▶ WHAT TO WORK ON
Take the lines below from the first through the one that contains "that the fuel" and copy them exactly.

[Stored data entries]
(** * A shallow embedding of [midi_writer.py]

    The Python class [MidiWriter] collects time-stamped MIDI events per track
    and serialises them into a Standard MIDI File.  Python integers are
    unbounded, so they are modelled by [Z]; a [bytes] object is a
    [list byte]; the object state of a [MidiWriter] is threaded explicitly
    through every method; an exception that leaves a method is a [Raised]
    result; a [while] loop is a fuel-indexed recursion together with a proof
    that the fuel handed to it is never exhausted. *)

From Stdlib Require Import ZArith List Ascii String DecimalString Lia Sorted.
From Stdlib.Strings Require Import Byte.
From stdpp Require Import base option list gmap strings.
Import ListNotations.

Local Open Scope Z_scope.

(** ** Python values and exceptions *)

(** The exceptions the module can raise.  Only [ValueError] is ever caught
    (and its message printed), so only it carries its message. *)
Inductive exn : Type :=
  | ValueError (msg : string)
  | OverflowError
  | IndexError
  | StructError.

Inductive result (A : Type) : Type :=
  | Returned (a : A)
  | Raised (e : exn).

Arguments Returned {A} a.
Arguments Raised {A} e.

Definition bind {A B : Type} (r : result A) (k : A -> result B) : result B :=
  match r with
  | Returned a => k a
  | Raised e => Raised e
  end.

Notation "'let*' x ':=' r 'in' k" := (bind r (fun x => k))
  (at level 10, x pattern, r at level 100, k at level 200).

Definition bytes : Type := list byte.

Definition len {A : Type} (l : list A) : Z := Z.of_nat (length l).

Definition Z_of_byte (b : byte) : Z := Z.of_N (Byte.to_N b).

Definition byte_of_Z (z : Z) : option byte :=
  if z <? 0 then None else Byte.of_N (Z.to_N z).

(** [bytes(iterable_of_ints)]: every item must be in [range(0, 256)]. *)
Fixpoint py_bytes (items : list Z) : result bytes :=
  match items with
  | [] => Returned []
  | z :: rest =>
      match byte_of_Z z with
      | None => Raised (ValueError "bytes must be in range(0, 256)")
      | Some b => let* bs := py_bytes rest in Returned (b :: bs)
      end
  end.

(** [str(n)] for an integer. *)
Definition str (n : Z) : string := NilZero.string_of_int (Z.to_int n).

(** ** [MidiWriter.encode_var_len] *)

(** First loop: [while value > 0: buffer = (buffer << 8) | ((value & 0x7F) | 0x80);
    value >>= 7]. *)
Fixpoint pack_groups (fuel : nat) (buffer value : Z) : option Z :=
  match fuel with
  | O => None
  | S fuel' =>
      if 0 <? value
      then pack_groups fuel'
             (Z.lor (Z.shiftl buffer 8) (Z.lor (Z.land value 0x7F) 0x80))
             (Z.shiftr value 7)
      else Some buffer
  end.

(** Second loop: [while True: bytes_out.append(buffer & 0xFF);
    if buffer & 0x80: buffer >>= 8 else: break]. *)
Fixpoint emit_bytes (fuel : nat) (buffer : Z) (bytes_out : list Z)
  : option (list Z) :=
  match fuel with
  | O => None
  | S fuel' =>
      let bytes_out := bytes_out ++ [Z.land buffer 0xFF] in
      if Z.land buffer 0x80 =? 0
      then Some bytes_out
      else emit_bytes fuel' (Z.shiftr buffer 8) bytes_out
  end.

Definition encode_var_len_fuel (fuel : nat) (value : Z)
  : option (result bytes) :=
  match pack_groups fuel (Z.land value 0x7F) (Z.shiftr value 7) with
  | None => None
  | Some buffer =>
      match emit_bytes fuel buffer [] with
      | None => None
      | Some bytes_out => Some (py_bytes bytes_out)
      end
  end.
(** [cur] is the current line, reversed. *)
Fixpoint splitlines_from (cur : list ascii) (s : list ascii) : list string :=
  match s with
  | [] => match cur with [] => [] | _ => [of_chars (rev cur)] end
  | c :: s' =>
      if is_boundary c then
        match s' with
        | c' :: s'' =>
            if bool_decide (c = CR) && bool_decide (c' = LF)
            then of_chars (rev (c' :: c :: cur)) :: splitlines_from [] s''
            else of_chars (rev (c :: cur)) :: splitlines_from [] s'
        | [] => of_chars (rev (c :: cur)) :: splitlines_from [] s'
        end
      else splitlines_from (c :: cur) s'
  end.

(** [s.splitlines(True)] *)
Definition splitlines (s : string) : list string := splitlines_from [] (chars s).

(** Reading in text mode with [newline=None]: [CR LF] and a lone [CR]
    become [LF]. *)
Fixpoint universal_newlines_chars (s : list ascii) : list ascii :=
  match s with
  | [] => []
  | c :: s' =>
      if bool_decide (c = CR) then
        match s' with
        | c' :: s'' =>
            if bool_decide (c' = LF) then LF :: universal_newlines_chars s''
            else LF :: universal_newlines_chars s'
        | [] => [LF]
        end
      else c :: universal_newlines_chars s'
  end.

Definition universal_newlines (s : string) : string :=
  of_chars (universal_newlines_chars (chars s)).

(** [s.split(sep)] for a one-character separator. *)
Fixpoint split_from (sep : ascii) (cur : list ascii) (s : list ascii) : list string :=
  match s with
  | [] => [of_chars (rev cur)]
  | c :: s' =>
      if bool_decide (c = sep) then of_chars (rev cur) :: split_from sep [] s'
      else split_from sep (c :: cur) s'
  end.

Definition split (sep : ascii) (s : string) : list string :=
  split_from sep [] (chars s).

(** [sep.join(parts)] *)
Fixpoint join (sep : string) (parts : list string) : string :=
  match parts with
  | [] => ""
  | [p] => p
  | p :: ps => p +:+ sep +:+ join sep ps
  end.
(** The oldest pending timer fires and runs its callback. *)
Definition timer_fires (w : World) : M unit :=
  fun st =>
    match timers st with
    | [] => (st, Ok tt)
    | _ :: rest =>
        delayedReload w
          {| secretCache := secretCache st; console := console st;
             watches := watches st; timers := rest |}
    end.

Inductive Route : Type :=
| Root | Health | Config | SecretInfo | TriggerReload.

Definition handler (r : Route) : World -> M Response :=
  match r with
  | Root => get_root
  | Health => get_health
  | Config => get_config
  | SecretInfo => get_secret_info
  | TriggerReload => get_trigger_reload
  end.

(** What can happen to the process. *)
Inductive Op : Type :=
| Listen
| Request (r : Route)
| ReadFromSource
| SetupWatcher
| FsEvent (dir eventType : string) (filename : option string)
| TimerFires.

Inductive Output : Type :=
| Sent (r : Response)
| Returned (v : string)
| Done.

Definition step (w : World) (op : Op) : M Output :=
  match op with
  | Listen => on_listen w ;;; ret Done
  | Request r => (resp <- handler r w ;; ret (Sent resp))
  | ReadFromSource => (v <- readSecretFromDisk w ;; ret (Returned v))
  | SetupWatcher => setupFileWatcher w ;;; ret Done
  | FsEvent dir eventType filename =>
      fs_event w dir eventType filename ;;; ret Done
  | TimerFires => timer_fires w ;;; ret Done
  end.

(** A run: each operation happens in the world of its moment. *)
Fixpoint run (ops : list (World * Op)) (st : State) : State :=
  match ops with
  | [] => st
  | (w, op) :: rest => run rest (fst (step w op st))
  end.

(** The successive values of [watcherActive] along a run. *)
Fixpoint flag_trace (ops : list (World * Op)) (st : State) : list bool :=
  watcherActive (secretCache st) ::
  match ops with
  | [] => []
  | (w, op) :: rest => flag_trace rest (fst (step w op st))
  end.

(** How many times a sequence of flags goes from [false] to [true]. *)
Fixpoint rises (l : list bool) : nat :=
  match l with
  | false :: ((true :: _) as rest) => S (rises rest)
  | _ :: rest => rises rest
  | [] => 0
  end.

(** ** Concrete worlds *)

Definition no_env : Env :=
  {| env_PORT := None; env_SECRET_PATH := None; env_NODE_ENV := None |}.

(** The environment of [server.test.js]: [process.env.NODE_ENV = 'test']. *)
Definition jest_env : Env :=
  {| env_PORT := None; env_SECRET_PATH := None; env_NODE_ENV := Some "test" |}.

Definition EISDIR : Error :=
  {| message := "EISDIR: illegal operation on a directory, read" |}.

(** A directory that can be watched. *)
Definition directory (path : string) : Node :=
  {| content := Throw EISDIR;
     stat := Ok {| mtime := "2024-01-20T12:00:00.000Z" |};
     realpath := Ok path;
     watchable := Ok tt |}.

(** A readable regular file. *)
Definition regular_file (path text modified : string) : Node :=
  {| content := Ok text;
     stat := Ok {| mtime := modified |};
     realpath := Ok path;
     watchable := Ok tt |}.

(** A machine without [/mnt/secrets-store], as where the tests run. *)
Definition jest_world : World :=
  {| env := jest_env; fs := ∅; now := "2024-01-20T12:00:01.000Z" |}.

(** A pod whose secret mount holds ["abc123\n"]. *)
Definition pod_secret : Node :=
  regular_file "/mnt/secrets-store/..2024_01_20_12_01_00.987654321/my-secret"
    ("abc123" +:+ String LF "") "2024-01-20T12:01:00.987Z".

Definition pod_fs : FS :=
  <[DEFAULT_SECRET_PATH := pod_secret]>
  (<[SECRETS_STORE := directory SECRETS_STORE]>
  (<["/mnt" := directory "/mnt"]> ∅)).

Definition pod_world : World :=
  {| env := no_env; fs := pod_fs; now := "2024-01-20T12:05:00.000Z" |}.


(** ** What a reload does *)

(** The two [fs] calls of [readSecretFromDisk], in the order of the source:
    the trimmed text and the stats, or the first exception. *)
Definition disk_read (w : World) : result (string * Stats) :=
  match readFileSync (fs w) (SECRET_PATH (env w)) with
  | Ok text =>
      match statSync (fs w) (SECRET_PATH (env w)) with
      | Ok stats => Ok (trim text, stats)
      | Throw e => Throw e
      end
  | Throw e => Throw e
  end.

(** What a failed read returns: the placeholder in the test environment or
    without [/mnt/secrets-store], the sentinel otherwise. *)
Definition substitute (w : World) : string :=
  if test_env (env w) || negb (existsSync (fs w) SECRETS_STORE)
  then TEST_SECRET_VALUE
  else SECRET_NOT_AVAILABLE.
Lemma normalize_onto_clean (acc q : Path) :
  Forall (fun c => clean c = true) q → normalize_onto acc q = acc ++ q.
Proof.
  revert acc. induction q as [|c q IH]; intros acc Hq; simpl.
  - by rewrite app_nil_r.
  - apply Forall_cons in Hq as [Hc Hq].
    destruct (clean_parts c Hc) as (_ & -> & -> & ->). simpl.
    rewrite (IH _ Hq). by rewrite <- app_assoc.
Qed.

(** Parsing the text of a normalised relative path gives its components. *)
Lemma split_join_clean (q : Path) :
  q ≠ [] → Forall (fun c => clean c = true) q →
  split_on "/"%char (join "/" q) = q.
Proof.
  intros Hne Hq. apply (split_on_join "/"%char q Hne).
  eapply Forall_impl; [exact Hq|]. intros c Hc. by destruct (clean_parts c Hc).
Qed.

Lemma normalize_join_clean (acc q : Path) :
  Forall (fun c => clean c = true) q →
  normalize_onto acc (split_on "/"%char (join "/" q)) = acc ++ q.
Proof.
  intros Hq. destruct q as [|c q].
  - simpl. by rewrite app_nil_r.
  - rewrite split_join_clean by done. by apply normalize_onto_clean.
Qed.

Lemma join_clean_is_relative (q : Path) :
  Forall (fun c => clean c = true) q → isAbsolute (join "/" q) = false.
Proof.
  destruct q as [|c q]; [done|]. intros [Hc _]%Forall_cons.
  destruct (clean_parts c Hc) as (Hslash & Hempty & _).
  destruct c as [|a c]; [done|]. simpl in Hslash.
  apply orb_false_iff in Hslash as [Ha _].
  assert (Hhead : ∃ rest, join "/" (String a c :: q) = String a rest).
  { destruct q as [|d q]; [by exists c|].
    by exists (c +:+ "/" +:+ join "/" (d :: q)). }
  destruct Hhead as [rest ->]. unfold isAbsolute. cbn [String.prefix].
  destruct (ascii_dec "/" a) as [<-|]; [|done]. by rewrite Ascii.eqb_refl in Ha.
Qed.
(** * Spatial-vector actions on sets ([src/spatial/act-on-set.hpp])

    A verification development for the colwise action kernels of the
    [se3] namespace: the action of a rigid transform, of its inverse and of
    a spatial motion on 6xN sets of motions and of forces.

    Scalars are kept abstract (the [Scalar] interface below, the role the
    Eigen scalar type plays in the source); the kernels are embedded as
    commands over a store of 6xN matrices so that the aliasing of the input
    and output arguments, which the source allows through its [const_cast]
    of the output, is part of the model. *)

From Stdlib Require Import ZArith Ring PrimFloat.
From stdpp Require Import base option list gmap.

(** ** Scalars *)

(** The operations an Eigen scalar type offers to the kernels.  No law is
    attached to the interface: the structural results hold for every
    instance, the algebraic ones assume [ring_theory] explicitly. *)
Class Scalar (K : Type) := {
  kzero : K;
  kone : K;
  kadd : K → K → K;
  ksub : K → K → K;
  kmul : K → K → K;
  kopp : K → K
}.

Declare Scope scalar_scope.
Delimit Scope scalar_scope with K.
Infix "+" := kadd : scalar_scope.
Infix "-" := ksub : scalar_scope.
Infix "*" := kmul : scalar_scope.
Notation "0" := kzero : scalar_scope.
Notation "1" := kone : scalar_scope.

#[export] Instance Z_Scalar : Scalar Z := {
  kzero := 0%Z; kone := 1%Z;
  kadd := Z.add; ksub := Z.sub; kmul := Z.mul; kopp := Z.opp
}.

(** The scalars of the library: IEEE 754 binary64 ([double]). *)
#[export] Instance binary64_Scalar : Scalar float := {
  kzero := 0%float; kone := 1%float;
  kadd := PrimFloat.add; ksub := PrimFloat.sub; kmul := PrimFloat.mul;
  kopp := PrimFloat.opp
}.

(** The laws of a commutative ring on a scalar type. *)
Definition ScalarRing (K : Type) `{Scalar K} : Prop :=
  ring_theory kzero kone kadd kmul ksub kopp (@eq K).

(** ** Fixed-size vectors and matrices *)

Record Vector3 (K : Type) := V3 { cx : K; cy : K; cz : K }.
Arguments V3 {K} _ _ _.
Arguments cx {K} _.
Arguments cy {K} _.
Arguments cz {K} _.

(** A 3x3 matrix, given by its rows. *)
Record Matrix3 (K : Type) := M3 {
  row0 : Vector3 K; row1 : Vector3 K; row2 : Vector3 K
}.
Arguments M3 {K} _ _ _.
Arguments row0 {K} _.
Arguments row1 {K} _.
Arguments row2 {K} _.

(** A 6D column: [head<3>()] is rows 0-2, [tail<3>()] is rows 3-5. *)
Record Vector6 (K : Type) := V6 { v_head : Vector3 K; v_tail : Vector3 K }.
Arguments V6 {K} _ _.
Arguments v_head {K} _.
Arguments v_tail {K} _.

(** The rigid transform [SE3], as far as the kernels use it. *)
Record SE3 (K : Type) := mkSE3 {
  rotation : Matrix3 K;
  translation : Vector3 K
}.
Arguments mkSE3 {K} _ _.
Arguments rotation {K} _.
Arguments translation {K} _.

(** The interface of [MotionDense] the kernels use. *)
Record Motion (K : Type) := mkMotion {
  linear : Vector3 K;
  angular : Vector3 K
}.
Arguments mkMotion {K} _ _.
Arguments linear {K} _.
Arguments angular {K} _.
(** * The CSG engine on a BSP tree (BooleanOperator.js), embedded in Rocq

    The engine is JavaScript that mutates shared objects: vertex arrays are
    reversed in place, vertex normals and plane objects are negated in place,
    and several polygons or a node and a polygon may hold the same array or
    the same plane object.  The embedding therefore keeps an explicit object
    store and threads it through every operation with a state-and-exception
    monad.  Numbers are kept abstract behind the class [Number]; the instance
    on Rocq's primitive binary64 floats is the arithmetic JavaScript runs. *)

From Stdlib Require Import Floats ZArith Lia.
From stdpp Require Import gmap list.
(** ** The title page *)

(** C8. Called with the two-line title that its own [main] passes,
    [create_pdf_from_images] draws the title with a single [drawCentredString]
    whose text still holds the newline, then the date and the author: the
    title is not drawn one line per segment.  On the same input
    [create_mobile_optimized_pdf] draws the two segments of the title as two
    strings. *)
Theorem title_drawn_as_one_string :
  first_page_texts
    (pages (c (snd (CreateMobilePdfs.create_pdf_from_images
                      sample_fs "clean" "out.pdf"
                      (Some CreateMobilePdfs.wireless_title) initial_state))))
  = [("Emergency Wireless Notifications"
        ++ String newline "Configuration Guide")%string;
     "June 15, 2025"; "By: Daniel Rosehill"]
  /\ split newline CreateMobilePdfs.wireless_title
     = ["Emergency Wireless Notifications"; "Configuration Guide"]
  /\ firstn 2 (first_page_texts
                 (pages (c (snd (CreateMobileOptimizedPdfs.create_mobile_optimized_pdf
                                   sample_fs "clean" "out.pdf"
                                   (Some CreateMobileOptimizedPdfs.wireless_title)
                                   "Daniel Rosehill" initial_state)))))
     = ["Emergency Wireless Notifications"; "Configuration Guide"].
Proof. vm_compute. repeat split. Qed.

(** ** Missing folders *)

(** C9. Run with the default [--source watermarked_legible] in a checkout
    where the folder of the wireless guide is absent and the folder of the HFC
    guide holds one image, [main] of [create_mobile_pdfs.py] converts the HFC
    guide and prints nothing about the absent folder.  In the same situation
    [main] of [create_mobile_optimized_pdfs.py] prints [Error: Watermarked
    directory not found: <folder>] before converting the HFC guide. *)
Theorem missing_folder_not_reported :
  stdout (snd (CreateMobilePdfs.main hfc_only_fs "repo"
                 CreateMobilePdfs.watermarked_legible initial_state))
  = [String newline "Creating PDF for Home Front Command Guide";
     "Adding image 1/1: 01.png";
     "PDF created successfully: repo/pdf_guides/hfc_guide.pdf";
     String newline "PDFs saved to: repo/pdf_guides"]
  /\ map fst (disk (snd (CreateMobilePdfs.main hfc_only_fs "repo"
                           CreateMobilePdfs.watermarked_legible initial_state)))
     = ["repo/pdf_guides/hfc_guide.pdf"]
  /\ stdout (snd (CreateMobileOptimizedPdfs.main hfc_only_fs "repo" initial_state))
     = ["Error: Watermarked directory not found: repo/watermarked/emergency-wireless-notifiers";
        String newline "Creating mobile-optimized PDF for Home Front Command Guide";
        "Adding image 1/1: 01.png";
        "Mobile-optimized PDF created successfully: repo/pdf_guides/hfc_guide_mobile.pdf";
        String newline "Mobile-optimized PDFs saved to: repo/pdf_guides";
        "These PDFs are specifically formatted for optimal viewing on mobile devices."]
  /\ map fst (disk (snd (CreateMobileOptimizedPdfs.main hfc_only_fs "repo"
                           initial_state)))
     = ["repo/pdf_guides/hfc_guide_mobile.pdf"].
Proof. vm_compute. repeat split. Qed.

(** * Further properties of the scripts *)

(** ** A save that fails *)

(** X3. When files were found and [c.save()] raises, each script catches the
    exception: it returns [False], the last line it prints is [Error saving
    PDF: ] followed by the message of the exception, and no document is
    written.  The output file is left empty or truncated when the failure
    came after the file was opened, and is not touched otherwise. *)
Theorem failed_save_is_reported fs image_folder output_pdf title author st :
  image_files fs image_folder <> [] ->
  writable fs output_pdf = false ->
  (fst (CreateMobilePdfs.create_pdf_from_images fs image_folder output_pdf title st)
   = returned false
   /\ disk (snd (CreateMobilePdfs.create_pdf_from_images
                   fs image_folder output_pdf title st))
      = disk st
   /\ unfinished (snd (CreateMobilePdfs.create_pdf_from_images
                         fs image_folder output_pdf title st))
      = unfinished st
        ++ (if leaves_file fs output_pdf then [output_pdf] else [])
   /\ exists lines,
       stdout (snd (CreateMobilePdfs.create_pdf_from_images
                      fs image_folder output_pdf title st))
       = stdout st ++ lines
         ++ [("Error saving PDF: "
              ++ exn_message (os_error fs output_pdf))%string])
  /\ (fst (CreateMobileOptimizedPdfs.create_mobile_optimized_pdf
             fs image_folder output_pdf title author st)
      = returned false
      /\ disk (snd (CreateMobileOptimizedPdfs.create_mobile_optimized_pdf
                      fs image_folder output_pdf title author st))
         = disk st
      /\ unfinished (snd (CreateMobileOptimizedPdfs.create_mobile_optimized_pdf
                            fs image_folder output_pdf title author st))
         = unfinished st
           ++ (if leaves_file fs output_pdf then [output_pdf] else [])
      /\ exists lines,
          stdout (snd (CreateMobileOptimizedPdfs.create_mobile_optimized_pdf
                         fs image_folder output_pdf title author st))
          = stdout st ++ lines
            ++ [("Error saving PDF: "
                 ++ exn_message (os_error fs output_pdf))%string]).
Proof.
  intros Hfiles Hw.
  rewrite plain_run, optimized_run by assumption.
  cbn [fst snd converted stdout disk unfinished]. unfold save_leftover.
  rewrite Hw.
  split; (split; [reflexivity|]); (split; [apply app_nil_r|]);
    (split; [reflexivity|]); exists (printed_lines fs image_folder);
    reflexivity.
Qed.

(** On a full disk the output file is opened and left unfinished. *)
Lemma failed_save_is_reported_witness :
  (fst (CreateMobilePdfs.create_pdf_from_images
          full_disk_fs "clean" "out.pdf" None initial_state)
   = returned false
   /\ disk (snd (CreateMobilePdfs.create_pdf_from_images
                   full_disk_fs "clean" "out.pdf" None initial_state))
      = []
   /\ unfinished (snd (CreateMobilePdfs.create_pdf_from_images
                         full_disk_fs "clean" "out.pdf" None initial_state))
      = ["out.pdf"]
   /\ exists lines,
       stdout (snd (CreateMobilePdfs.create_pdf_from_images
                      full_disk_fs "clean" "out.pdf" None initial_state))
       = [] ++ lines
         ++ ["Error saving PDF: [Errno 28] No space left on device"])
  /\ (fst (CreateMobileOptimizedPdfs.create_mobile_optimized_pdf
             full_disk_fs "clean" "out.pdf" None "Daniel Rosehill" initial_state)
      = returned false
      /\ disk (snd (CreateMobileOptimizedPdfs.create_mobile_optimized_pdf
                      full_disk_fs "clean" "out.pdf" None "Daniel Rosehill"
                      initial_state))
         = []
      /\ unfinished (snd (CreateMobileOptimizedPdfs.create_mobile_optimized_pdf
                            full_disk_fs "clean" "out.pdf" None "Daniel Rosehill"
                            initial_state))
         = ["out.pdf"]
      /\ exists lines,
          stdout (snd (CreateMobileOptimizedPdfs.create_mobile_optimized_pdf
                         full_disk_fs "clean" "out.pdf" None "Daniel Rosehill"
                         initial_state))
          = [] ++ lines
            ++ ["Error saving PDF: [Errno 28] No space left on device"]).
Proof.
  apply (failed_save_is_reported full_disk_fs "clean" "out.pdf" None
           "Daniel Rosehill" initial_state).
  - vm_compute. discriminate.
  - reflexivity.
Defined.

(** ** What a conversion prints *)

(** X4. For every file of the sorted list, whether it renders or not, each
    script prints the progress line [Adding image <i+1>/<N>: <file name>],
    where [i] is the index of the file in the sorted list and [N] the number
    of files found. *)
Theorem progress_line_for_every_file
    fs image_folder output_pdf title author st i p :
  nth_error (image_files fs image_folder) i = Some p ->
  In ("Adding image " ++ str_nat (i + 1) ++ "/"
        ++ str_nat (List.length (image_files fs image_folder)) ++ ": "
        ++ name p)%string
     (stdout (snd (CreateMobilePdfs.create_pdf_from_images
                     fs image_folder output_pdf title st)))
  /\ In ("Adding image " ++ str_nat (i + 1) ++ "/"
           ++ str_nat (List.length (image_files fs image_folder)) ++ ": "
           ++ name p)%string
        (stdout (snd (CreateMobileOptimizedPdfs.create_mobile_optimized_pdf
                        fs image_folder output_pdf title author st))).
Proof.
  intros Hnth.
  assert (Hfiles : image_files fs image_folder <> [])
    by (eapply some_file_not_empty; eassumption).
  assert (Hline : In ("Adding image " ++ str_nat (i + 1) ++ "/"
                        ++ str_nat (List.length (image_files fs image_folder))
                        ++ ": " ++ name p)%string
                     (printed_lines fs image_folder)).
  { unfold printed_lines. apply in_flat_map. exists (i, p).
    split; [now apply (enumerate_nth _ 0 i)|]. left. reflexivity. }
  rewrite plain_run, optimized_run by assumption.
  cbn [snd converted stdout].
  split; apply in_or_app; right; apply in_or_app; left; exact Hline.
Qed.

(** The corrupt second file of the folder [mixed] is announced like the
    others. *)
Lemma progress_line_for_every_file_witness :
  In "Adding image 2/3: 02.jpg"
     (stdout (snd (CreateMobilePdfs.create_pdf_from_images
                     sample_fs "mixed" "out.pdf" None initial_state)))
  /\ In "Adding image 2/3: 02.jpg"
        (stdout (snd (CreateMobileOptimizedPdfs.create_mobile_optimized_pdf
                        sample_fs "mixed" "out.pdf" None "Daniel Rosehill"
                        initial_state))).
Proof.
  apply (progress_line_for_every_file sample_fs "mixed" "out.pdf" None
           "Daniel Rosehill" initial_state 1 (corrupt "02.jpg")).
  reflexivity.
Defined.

▶ SOLUTION FOR THIS TASK
(** * A shallow embedding of [midi_writer.py]

    The Python class [MidiWriter] collects time-stamped MIDI events per track
    and serialises them into a Standard MIDI File.  Python integers are
    unbounded, so they are modelled by [Z]; a [bytes] object is a
    [list byte]; the object state of a [MidiWriter] is threaded explicitly
    through every method; an exception that leaves a method is a [Raised]
    result; a [while] loop is a fuel-indexed recursion together with a proof
    that the fuel handed to it is never exhausted. *)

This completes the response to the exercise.